What to produce ▸ Output only the lines below from the one containing "sign ++ zeros (width - used) ++ digits." to the one containing "on the number", exactly as written, both ends kept.

== Record extracts

(** * Capability checks and URL planning of the sunpy dataretriever clients

    A shallow embedding of
      - [sunpy/net/dataretriever/sources/eve.py]        (EVEClient),
      - [sunpy/net/dataretriever/sources/fermi_gbm.py]  (GBMClient),
      - [sunpy/net/dataretriever/sources/goes.py]       (XRSClient, SUVIClient),
    together with the properties stated about them.

    Conventions of the embedding.
      - A Python [str] is a [string]; only ASCII is interpreted
        ([str.lower] folds A-Z, decimal digits are 0-9, the white space
        around a numeral is TAB, LF, VT, FF, CR and SPACE); other bytes
        are opaque.
      - A Python [int] is a [Z]; [bool] is the [int] it subclasses.
      - A Python [float] is a [spec_float] (IEEE 754 binary64 datum).
      - Exceptions are values of [Exn] carried by the [Result] monad;
        the message text of an exception is not modelled.
      - A query is the tuple [*query], a [list Attr]; each attribute is an
        instance of exactly one attribute class, its [attr_type]. *)

From Stdlib Require Import ZArith QArith String Ascii List Bool Lia.
From Stdlib Require Import DecimalString Floats.SpecFloat.
From stdpp Require Import base gmap sets list strings.

Local Open Scope Z_scope.
Local Open Scope string_scope.

(** ** Python strings *)

Module PyStr.

Definition is_upper (c : ascii) : bool :=
  let n := N_of_ascii c in (65 <=? n)%N && (n <=? 90)%N.

Definition is_digit (c : ascii) : bool :=
  let n := N_of_ascii c in (48 <=? n)%N && (n <=? 57)%N.

(** The white space that [int] skips around a numeral in a [str] of
    ASCII characters: TAB, LF, VT, FF, CR and SPACE. *)
Definition is_space (c : ascii) : bool :=
  let n := N_of_ascii c in
  ((9 <=? n)%N && (n <=? 13)%N) || (n =? 32)%N.

Definition lower_ascii (c : ascii) : ascii :=
  if is_upper c then ascii_of_N (N_of_ascii c + 32) else c.

(** [s.lower()] *)
Fixpoint lower (s : string) : string :=
  match s with
  | EmptyString => EmptyString
  | String c s' => String (lower_ascii c) (lower s')
  end.

Definition digit_value (c : ascii) : Z := Z.of_N (N_of_ascii c) - 48.

Fixpoint lstrip (l : list ascii) : list ascii :=
  match l with
  | c :: l' => if is_space c then lstrip l' else l
  | [] => []
  end.

(** [s.strip()] on the list of characters *)
Definition strip (l : list ascii) : list ascii :=
  rev (lstrip (rev (lstrip l))).

(** Decimal digits with single underscores between digits, as accepted
    by [int(str)]; [prev] tells whether the previous character was a
    digit. *)
Fixpoint parse_digits (acc : Z) (prev : bool) (l : list ascii) : option Z :=
  match l with
  | [] => if prev then Some acc else None
  | c :: l' =>
      if is_digit c then parse_digits (10 * acc + digit_value c) true l'
      else if Ascii.eqb c "_"
           then (if prev then parse_digits acc false l' else None)
           else None
  end.

(** [sub in s] as a prefix test at the head of [s] *)
Fixpoint startswith (sub s : string) : bool :=
  match sub, s with
  | EmptyString, _ => true
  | String a sub', String b s' => Ascii.eqb a b && startswith sub' s'
  | String _ _, EmptyString => false
  end.

(** [s.count(sub)] for a non-empty [sub]: the number of non-overlapping
    occurrences, scanning from the left.  [skip] is the number of
    characters of the last occurrence still to be passed over. *)
Fixpoint count_from (sub : string) (skip : nat) (s : string) : nat :=
  match s with
  | EmptyString => 0%nat
  | String _ s' =>
      match skip with
      | S k => count_from sub k s'
      | O => if startswith sub s
             then S (count_from sub (String.length sub - 1) s')
             else count_from sub 0 s'
      end
  end.

Definition count (s sub : string) : nat := count_from sub 0 s.

(** [str(n)] for an [int] *)
Definition of_int (z : Z) : string :=
  DecimalString.NilZero.string_of_int (Z.to_int z).

(** [format(n, "0w")]: sign-aware zero padding of an [int] to width [w] *)
Fixpoint zeros (n : nat) : string :=
  match n with O => EmptyString | S n' => String "0" (zeros n') end.

Definition of_int_zero_padded (width : nat) (z : Z) : string :=
  let digits := DecimalString.NilZero.string_of_uint (N.to_uint (Z.to_N (Z.abs z))) in
  let sign := if (z <? 0)%Z then "-" else "" in
  let used := (String.length sign + String.length digits)%nat in
  sign ++ zeros (width - used) ++ digits.

End PyStr.

(** ** Exceptions and results *)

Inductive Exn : Type :=
| ValueError
| KeyError
| UnboundLocalError
| PatternError.

Inductive Result (A : Type) : Type :=
| Ok (a : A)
| Raise (e : Exn).

Arguments Ok {A} a.
Arguments Raise {A} e.

#[global] Instance Exn_eq_dec : EqDecision Exn.
Proof. solve_decision. Defined.

#[global] Instance Result_ret : MRet Result := fun _ a => Ok a.

#[global] Instance Result_bind : MBind Result := fun _ _ f m =>
  match m with
  | Ok a => f a
  | Raise e => Raise e
  end.

#[global] Instance Result_fmap : FMap Result := fun _ _ f m =>
  match m with
  | Ok a => Ok (f a)
  | Raise e => Raise e
  end.

(** [try: body  except exc: handler] *)
Definition try_except {A} (body : Result A) (exc : Exn) (handler : Result A)
  : Result A :=
  match body with
  | Ok a => Ok a
  | Raise e => if decide (e = exc) then handler else Raise e
  end.

(** [for x in l: s = body(s, x)], stopping at the first exception *)
Fixpoint for_each {S A} (body : S -> A -> Result S) (l : list A) (s : S)
  : Result S :=
  match l with
  | [] => mret s
  | x :: l' => s' ← body s x; for_each body l' s'
  end.

(** ** Python values carried by attributes *)

Inductive PyVal : Type :=
| VStr (s : string)
| VInt (z : Z)
| VFloat (f : spec_float)
| VNone.

Module Py.

(** The integer that [int(s)] returns for a [str] of ASCII characters:
    surrounding white space, an optional sign, then decimal digits with
    single underscores between them; [None] where [int(s)] raises
    [ValueError].  What [int] does beyond that (the decimal digits and
    the white space of Unicode in a [str] with other characters, a limit
    on the number of digits in some interpreters) is not part of this
    definition; the statements about Level strings take the reading of
    numerals as a parameter. *)
Definition int_value (s : string) : option Z :=
  let body := PyStr.strip (list_ascii_of_string s) in
  match body with
  | c :: rest =>
      if Ascii.eqb c "-" then Z.opp <$> PyStr.parse_digits 0 false rest
      else if Ascii.eqb c "+" then PyStr.parse_digits 0 false rest
      else PyStr.parse_digits 0 false body
  | [] => None
  end.

(** [int(s)] for a [str], given the reading [read] of numerals: the
    integer read, or [ValueError]. *)
Definition int_with (read : string -> option Z) (s : string) : Result Z :=
  match read s with
  | Some z => Ok z
  | None => Raise ValueError
  end.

====

Solution for this exercise ▸
  sign ++ zeros (width - used) ++ digits.

End PyStr.

(** ** Exceptions and results *)

Inductive Exn : Type :=
| ValueError
| KeyError
| UnboundLocalError
| PatternError.

Inductive Result (A : Type) : Type :=
| Ok (a : A)
| Raise (e : Exn).

Arguments Ok {A} a.
Arguments Raise {A} e.

#[global] Instance Exn_eq_dec : EqDecision Exn.
Proof. solve_decision. Defined.

#[global] Instance Result_ret : MRet Result := fun _ a => Ok a.

#[global] Instance Result_bind : MBind Result := fun _ _ f m =>
  match m with
  | Ok a => f a
  | Raise e => Raise e
  end.

#[global] Instance Result_fmap : FMap Result := fun _ _ f m =>
  match m with
  | Ok a => Ok (f a)
  | Raise e => Raise e
  end.

(** [try: body  except exc: handler] *)
Definition try_except {A} (body : Result A) (exc : Exn) (handler : Result A)
  : Result A :=
  match body with
  | Ok a => Ok a
  | Raise e => if decide (e = exc) then handler else Raise e
  end.

(** [for x in l: s = body(s, x)], stopping at the first exception *)
Fixpoint for_each {S A} (body : S -> A -> Result S) (l : list A) (s : S)
  : Result S :=
  match l with
  | [] => mret s
  | x :: l' => s' ← body s x; for_each body l' s'
  end.

(** ** Python values carried by attributes *)

Inductive PyVal : Type :=
| VStr (s : string)
| VInt (z : Z)
| VFloat (f : spec_float)
| VNone.

Module Py.

(** The integer that [int(s)] returns for a [str] of ASCII characters:
    surrounding white space, an optional sign, then decimal digits with
    single underscores between them; [None] where [int(s)] raises
    [ValueError].  What [int] does beyond that (the decimal digits and
    the white space of Unicode in a [str] with other characters, a limit
    on the number of digits in some interpreters) is not part of this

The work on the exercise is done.